Peel 3. The ‘vaccine’ was proveably harming people, but the campaign intensified. Something else was going on.
Peel 4. Is the concept and history of all vaccination founded on a lie? The seductive marketing concept of vaccination is that prevention is better than cure. But the flipside of that argument is to ask why you would inject foreign substances into a healthy body. The answer, of course, is money. An unlimited, continuous market of regular, unneeded injections.
Peel 5. It’s all to do, then, with money. This is a powerful explanation. Several billion arms ready and willing to bare for the next vaccine promises riches beyond your wildest dreams. Then take the lockdowns. I saw through them from the very start. It was clear that vast numbers of SMEs, for example, wouldn’t survive this sustained attack on their businesses, and that transfer of wealth (i.e. stealing) was the agenda. But I knew instinctively that I hadn’t exhausted the onion.

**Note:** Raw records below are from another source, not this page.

Lemma unsigned_float_digits l rest e : forallb is_dec l = true -> l <> [] ->
  rest = [] \/ (exists t, rest = z2b 101 :: t) -> exponent_of rest = Some e ->
  unsigned_float (l ++ rest) = Some (Decimal (dec_val 0 l) e).
Proof.
  intros Hl Hne Hr He. unfold unsigned_float. destruct l as [|b l]; [done|]. pose proof Hl as [Hb _]%andb_true_iff.
  assert (forall name, match s2l name with c :: _ => is_dec c = false | [] => True end -> lower (l2s ((b :: l) ++ rest)) <> name) as Hx
    by (intros name; by apply (digit_not_name b (l ++ rest))).
  rewrite !bool_decide_eq_false_2 by by apply Hx. cbn [orb]. rewrite decide_False by by apply Hx.
  rewrite digit_run_dec by (try done; destruct Hr as [->|(t & ->)]; done). cbn [mbind option_bind].
  assert (0 + zlen (b :: l) + 0 =? 0 = false) as Hz by (apply Z.eqb_neq; unfold zlen; cbn [length]; lia).
  destruct Hr as [->|(t & ->)].
  - cbn [mbind option_bind]. rewrite Hz, He. cbn [mbind option_bind]. by rewrite Z.sub_0_r.
  - change (b2z (z2b 101) =? 46) with false. cbn [mbind option_bind]. rewrite Hz, He. cbn [mbind option_bind]. by rewrite Z.sub_0_r.
Qed.

(** A number of milliseconds as seconds, and an integer as a float. *)
Definition exp_text (z : Z) (k : nat) : str := py_str z +:+ "e-" +:+ py_str (Z.of_nat k).
Definition ms_text (z : Z) : str := py_str z +:+ "e-3".

Lemma py_float_of_digits z rest e : forallb (fun b => negb (is_ws b)) rest = true ->
  rest = [] \/ (exists t, rest = z2b 101 :: t) -> exponent_of rest = Some e ->
  py_float_of (l2s (py_str_b z ++ rest)) = Some (Decimal z e).
Proof.
  intros Hw Hr He. unfold py_float_of. rewrite s2l_l2s, strip_none by by rewrite forallb_app, py_str_b_no_ws.
  unfold py_str_b. destruct (Z.ltb_spec z 0) as [Hz|Hz].
  - cbn [app]. change (b2z "-"%byte =? 45) with true. cbn iota.
    rewrite (unsigned_float_digits _ _ e) by (try done; try (by apply dec_bytes_digits; lia); apply dec_bytes_nonempty).
    cbn [fmap option_fmap option_map float_neg]. rewrite dec_bytes_val by lia. by rewrite Z.opp_involutive.
  - pose proof (dec_bytes_digits z Hz) as Hd. transitivity (Some (Decimal (dec_val 0 (dec_bytes z)) e)); [|by rewrite dec_bytes_val].
    rewrite <- (unsigned_float_digits _ rest e Hd (dec_bytes_nonempty z) Hr He).
    destruct (dec_bytes z) as [|b l] eqn:E; [by apply dec_bytes_nonempty in E|]. cbn [app].
    apply andb_true_iff in Hd as [Hb%is_dec_bounds _]. by rewrite !(proj2 (Z.eqb_neq _ _)) by lia.
Qed.
(* ===== verification/Cli.v ===== *)
(** The command lines of the programs: [python -m jnxfeed] and its subcommands,
    [python -m jnxfeed.sim], [python -m jnxfeed.cli.fixtures], [python -m jnxweb] and
    tools/.

    Each program has its parser as a table, and the function from a command line to what
    the program then runs ([command]), with the argument records of the files that model
    it.  Times on the command line are seconds, in the models milliseconds: an argument
    the models cannot say (a time between two milliseconds, a negative depth) is
    [OffModel].  The group of options that name a message source is shared, as in
    sources.py. *)
From S2P Require Import Exchange GatewayMain CaptureNet Probe ViewsMain Spy WsProbe E2eRun.
From S2P Require Export PyArgs.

Peel 6. Is it actually to do with power and control, then? This would automatically embody the transfer of wealth into a bigger agenda. Not simply wallowing in a swamp of money, but using it as a bludgeon to play God with people’s lives. The WHO, WEF, CBDC et al suggest we may have arrived at true cause and motivation. But is that really the core of the onion?
Peel 7. The fostering of war is claimed by many to be a distraction from the economic and societal destruction propagated in the West. Certainly, we’re seeing plenty of it. This will set the record straight with a big clear-out followed by all that money rebuilding after the carnage. But is that really the primary cause of war?
Peel 8. I see the lust to harm and kill us drives everything. True, bankers and the arms industry make loads of money by financing and supplying both sides. But it now appears to me that the sheer pleasure of causing fear, pain and death is behind it all. Matt Hancock perhaps unwittingly epitomised the shadow of evil with a phrase that will be on his tombstone alongside many others: ‘This will scare the pants off everyone’.
I therefore believe that the leitmotif is First, Do Harm. If so, perhaps we had better take them on by using the enemy’s own inversion techniques of replacing truth with the opposite, and apply a bastardised principle of guilty until proven innocent, with our own leitmotif to meet any authoritarian edict: First, Disobey.